In questa nuovo articolo della serie sulle retrospettive, affrontiamo il cambiamento in senso ‘collettivo’, cioè analizzando le dinamiche che riguardano il gruppo come entità. Esistono degli strumenti che consentono di mettere a fuoco quello che succede in un processo di cambiamento di gruppo, e qui ne presentiamo uno piuttosto efficace.
Migliorarsi continuamente… sì, ma…
Negli articoli precedenti abbiamo parlato varie volte di miglioramento continuo e abbiamo visto come non sia una cosa regolare e costante ma piuttosto un percorso fatto di alti e bassi, dove la tendenza generale è (o dovrebbe essere…) verso “l’alto”, verso una situazione globalmente migliore.
Una delle possibili ragioni per un tale comportamento “oscillante” è senza dubbio la dinamica del gruppo, come abbiamo visto nella puntata precedente: un gruppo che non è in performing non sarà probabilmente in grado di decidere modi per migliorarsi, o quantomeno non riuscirà a farlo con la dovuta efficienza.
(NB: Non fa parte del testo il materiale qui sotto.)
Lemma returns_of_safe {A} P (m : M A) : safe P m -> returns m.
Proof. intros (a & l & _ & E); exists (Ok a), l; split; [now exists a | exact E]. Qed.

Lemma has_later {A} (m : M unit) (k : M A) x :
  returns m -> yields k (has x) -> yields (seq m k) (has x).
Proof.
  intros (r & l & [a ->] & Hm) (r' & l' & Hx & Hk).
  exists r', (l ++ l')%list; split; [apply in_or_app; now right |].
  intro s; unfold seq, bind; now rewrite Hm, Hk, extend_app.
Qed.

Lemma has_emit {A} c i sev path msg actual a expected (k : M A) :
  c = Ok true ->
  match actual with Some e => e = Ok a | None => True end ->
  writes any k ->
  yields (when c (emit i sev path msg actual expected) ;; k)
    (has {| id := i; severity := sev; fieldPath := path; message := msg;
            actualValue := match actual with Some _ => Some a | None => None end;
            expectedValue := expected; specReference := None |}).
Proof.
  intros Hc Ha Hk. apply has_seq_left; [| exact Hk].
  apply has_of_then_has. now apply then_has_emit.
Qed.

(** The issues with the id [i]. *)
Definition with_id (i : string) (l : list ValidationIssue) : list ValidationIssue :=
  List.filter (fun x => String.eqb (id x) i) l.

Definition other_id (i : string) (x : ValidationIssue) : Prop := String.eqb (id x) i = false.

Lemma with_id_none i l : Forall (other_id i) l -> with_id i l = [].
Proof.
  induction 1 as [| x l Hx _ IH]; [reflexivity |].
  unfold with_id in *; simpl. unfold other_id in Hx. now rewrite Hx.
Qed.

Lemma with_id_some i x l : In x l -> id x = i -> with_id i l <> [].
Proof.
  intros Hin Hid E. assert (H : In x (with_id i l)).
  { apply filter_In; split; [assumption |]. rewrite Hid. apply String.eqb_refl. }
  rewrite E in H. exact H.
Qed.

(** A step whose condition is false pushes nothing; otherwise the
    step of the outermost construct. *)
Ltac other_step :=
  lazymatch goal with
  | H : ?c = Ok false |- writes _ (when ?c _) => apply writes_when_false; exact H
  | H : ?c = Ok false |- writes _ (ifM ?c _ _) => rewrite H, ifM_Ok
  | H : ?c = Ok true |- writes _ (ifM ?c _ _) => rewrite H, ifM_Ok
  | |- writes _ (when (Ok false) _) => apply writes_when_false; reflexivity
  | |- writes _ (emit _ _ _ _ _ _) =>
      apply writes_emit; intro; first [exact I | unfold other_id; reflexivity]
  | |- _ => writes_step
  end.

Ltac other_auto := cbv zeta; repeat (other_step; cbv zeta).

Ltac step_returns :=
  first [ apply returns_when; [crack | apply returns_emit; crack]
        | apply (returns_of_safe any); repeat safe_step ltac:(exact I) ].

(** [tagged i m L]: among the issues [m] pushes, those with the id [i]
    are [L]. *)
Definition tagged {A : Type} (i : string) (m : M A) (L : list ValidationIssue) : Prop :=
  yields m (fun _ l => with_id i l = L).

Lemma with_id_app i l1 l2 : with_id i (l1 ++ l2) = (with_id i l1 ++ with_id i l2)%list.
Proof. apply filter_app. Qed.

(** A step that returns and pushes none of them leaves them to the
    rest. *)
Lemma tagged_skip {A} i (m : M unit) (k : M A) L :
  safe (other_id i) m -> tagged i k L -> tagged i (seq m k) L.
Proof.
  intros (a & l & Hl & Hm) (r' & l' & HL & Hk).
  exists r', (l ++ l')%list. split.
  - now rewrite with_id_app, (with_id_none _ _ Hl), HL.
  - intro s; unfold seq, bind; now rewrite Hm, Hk, extend_app.
Qed.

(** The step that pushes them, when it returns and the rest pushes
    none. *)
Lemma tagged_here {A} i (m : M unit) (k : M A) :
  safe any m -> writes (other_id i) k -> tagged i (seq m k) (with_id i (report m)).
Proof.
  intros (a & l & _ & Hm) (r' & l' & Hl' & Hk).
  exists r', (l ++ l')%list. split.
  - rewrite with_id_app, (with_id_none _ _ Hl'), app_nil_r.
    unfold report. now rewrite Hm.
  - intro s; unfold seq, bind; now rewrite Hm, Hk, extend_app.
Qed.

Lemma tagged_last i (m : M unit) :
  writes any m -> tagged i m (with_id i (report m)).
Proof.
  intros (r & l & _ & Hm). exists r, l. split; [| exact Hm].
  unfold report. now rewrite Hm.
Qed.

Ltac solve_safe := repeat safe_step ltac:(first [exact I | unfold other_id; reflexivity]).

Tactic Notation "locate" constr(i) integer(n) :=
  do n (apply (tagged_skip i); [solve_safe |]);
  apply (tagged_here i); [solve_safe | other_auto].

Definition neither_site_nor_app : ValidationIssue :=
  {| id := "EQ-BR-001";
     severity := error;
     fieldPath := "BidRequest";
     message := "BidRequest must contain either a site or an app object";
     actualValue := None;
     expectedValue := Some "Either site or app object";
     specReference := None |}.

Definition both_site_and_app : ValidationIssue :=
  {| id := "Core-BR-006";
     severity := error;
     fieldPath := "BidRequest";
     message := "BidRequest must not contain both site and app objects";
     actualValue := Some (VStr "Both site and app present");
     expectedValue := Some "Either site or app, not both";
     specReference := None |}.

Lemma core_site_app (br site app : value) :
  val br # "site" = Ok site -> val br # "app" = Ok app ->
  tagged "EQ-BR-001" (validateCoreBidRequest br)
    (if negb (truthy site) && negb (truthy app) then [neither_site_nor_app] else [])
  /\ tagged "Core-BR-006" (validateCoreBidRequest br)
       (if truthy site && truthy app then [both_site_and_app] else []).
Proof.
  intros Hs Ha.
  assert (Hn : nullish br = false).
  { destruct br; try reflexivity; discriminate. }
  unfold validateCoreBidRequest. rewrite Hs, Ha. simpl T.
  unfold T, test; simpl rbind. rewrite !bind_lift_Ok.
  split.
  - eapply yields_impl; [| locate "EQ-BR-001" 0].
    intros r l ->. destruct (truthy site), (truthy app); reflexivity.
  - eapply yields_impl; [| locate "Core-BR-006" 9].
    intros r l ->. destruct (truthy site), (truthy app); reflexivity.
Qed.

(** X11.  The two rules on [site] and [app]: [EQ-BR-001] fires, once,
    exactly when the request has neither, and [Core-BR-006], once,
    exactly when it has both. *)
Theorem site_and_app_rules :
  forall bidRequest site app : value,
    val bidRequest # "site" = Ok site -> val bidRequest # "app" = Ok app ->
    exists r l,
      (forall s, validateCoreBidRequest bidRequest s = (r, extend l s))
      /\ with_id "EQ-BR-001" l
         = (if negb (truthy site) && negb (truthy app) then [neither_site_nor_app] else [])
      /\ with_id "Core-BR-006" l
         = (if truthy site && truthy app then [both_site_and_app] else []).
Proof.
  intros br site app Hs Ha.
  destruct (core_site_app br site app Hs Ha) as [H1 H6].
  destruct (yields_and _ _ _ H1 H6) as (r & l & [E1 E6] & Hrun).
  now exists r, l.
Qed.

Lemma site_and_app_rules_witness :
  exists r l,
    (forall s, validateCoreBidRequest
                 (VObj [("site", VObj []); ("app", VObj [])]) s = (r, extend l s))
    /\ with_id "EQ-BR-001" l = []
    /\ with_id "Core-BR-006" l = [both_site_and_app].
Proof.
  exact (site_and_app_rules (VObj [("site", VObj []); ("app", VObj [])])
           (VObj []) (VObj []) eq_refl eq_refl).
Defined.

(** The member [k] of a value that is neither [null] nor [undefined]. *)
Definition field (v : value) (k : string) : value :=
  match get v k with Ok x => x | Throw _ => VUndefined end.

Lemma dot_field v k : nullish v = false -> val v # k = Ok (field v k).
Proof.
  intro H. unfold dot, val, field; simpl.
  destruct v; try discriminate; simpl;
    repeat match goal with
           | |- context [match ?x with _ => _ end] => destruct x
           end; reflexivity.
Qed.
Ma anche un gruppo in performing potrebbe avere difficoltà a cambiare. E questo per altri motivi che non hanno nulla a che vedere con la dinamica e sono relativi al contesto in cui il team opera e a qual è il suo compito al momento. In questa puntata analizzeremo proprio questi problemi…
Dinamiche del cambiamento
Miglioramento vuol dire cambiamento. Cambiamento vuol dire una decisione, conscia o inconscia che sia, di abbandonare il “vecchio” per raggiungere un “nuovo”. Ma c’è decisione e decisione. Pensate alla vostra esperienza in questo campo: talvolta una decisione è per voi scontata: “just do it!”; talvolta però è una cosa sofferta, dove ponderate per ore, settimane o addirittura mesi se cambiare o no. Talvolta non vi sembrava neppure di dover prendere una decisione, finchè vi è apparso chiaro che era necessario prenderne una.
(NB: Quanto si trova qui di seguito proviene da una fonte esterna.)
(** ** Speaker discovery *)

(** X1.  [discoverSpeakers] never throws.  If the extraction of the
    discovery sample, the read of that sample or the inference call
    fails, it returns the empty hint list and makes no further request;
    if all three succeed, it returns one hint ["id: description"] per
    speaker, in the order of the reply. *)
Theorem discoverSpeakers_never_throws :
  forall env audioPath tempDir h,
    let samplePath := Js.pathJoin tempDir "discovery_sample.mp3" in
    let extraction := EvExtract audioPath 0 (600 - 0) samplePath in
    let run := discoverSpeakers env audioPath tempDir h in
    (exists hints, fst run = inr hints) /\
    (forall e,
        env_extract env h audioPath 0 (600 - 0) samplePath = Some e ->
        run = (inr [], h ++ [extraction])) /\
    (forall e,
        env_extract env h audioPath 0 (600 - 0) samplePath = None ->
        env_readFile env (h ++ [extraction]) samplePath = inl e ->
        run = (inr [], h ++ [extraction; EvReadFile samplePath])) /\
    (forall audio e,
        env_extract env h audioPath 0 (600 - 0) samplePath = None ->
        env_readFile env (h ++ [extraction]) samplePath = inr audio ->
        env_discover env (h ++ [extraction; EvReadFile samplePath]) audio =
          inl e ->
        run = (inr [],
               h ++ [extraction; EvReadFile samplePath; EvDiscover audio])) /\
    (forall audio speakers,
        env_extract env h audioPath 0 (600 - 0) samplePath = None ->
        env_readFile env (h ++ [extraction]) samplePath = inr audio ->
        env_discover env (h ++ [extraction; EvReadFile samplePath]) audio =
          inr speakers ->
        run = (inr (map hintOf speakers),
               h ++ [extraction; EvReadFile samplePath; EvDiscover audio])).
Proof.
  intros env audioPath tempDir h samplePath extraction run.
  assert (run =
          match env_extract env h audioPath 0 (600 - 0) samplePath with
          | Some _ => (inr [], h ++ [extraction])
          | None =>
              match env_readFile env (h ++ [extraction]) samplePath with
              | inl _ => (inr [], h ++ [extraction; EvReadFile samplePath])
              | inr audio =>
                  match env_discover env
                          (h ++ [extraction; EvReadFile samplePath]) audio with
                  | inl _ =>
                      (inr [], h ++ [extraction; EvReadFile samplePath;
                                     EvDiscover audio])
                  | inr speakers =>
                      (inr (map hintOf speakers),
                       h ++ [extraction; EvReadFile samplePath;
                             EvDiscover audio])
                  end
              end
          end) as Hrun.
  { unfold run, discoverSpeakers, tryCatch. rewrite !bind_run.
    unfold extractAudioSegment, command. fold samplePath. fold extraction.
    destruct (env_extract env h audioPath 0 (600 - 0) samplePath); [done|].
    rewrite bind_run. unfold readFile, request.
    rewrite <- !app_assoc. simpl.
    destruct (env_readFile env (h ++ [extraction]) samplePath) as [e|audio];
      [done|].
    rewrite bind_run. rewrite <- !app_assoc. simpl.
    by destruct (env_discover env _ audio). }
  split; [|split; [|split; [|split]]].
  - rewrite Hrun.
    destruct (env_extract env h audioPath 0 (600 - 0) samplePath);
      [by eexists|].
    destruct (env_readFile env _ samplePath); [by eexists|].
    destruct (env_discover env _ _); by eexists.
  - intros e He. by rewrite Hrun, He.
  - intros e He Hr. by rewrite Hrun, He, Hr.
  - intros audio e He Hr Hd. by rewrite Hrun, He, Hr, Hd.
  - intros audio speakers He Hr Hd. by rewrite Hrun, He, Hr, Hd.
Qed.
Tali dinamiche, che tutti abbiamo sperimentato prima o poi nella nostra vita, sono presenti anche nella vita di un team, anche nelle retrospettive. Se, in qualità di facilitatori di una retrospettiva, vogliamo supportare questo processo di cambiamento, dobbiamo essere in grado di capire come avviene una decisione ed essere in grado di utilizzarne i momenti salienti.
Il tetralemma
Il modello che vi presenterò in questo articolo è il tetralemma applicato a una decisione di cambiare; si tratta di un modello poco noto e, da quanto mi risulta, pressochè sconosciuto nella letteratura agile, ma a mio parere è cruciale per capire la logica con cui un team decide di migliorarsi.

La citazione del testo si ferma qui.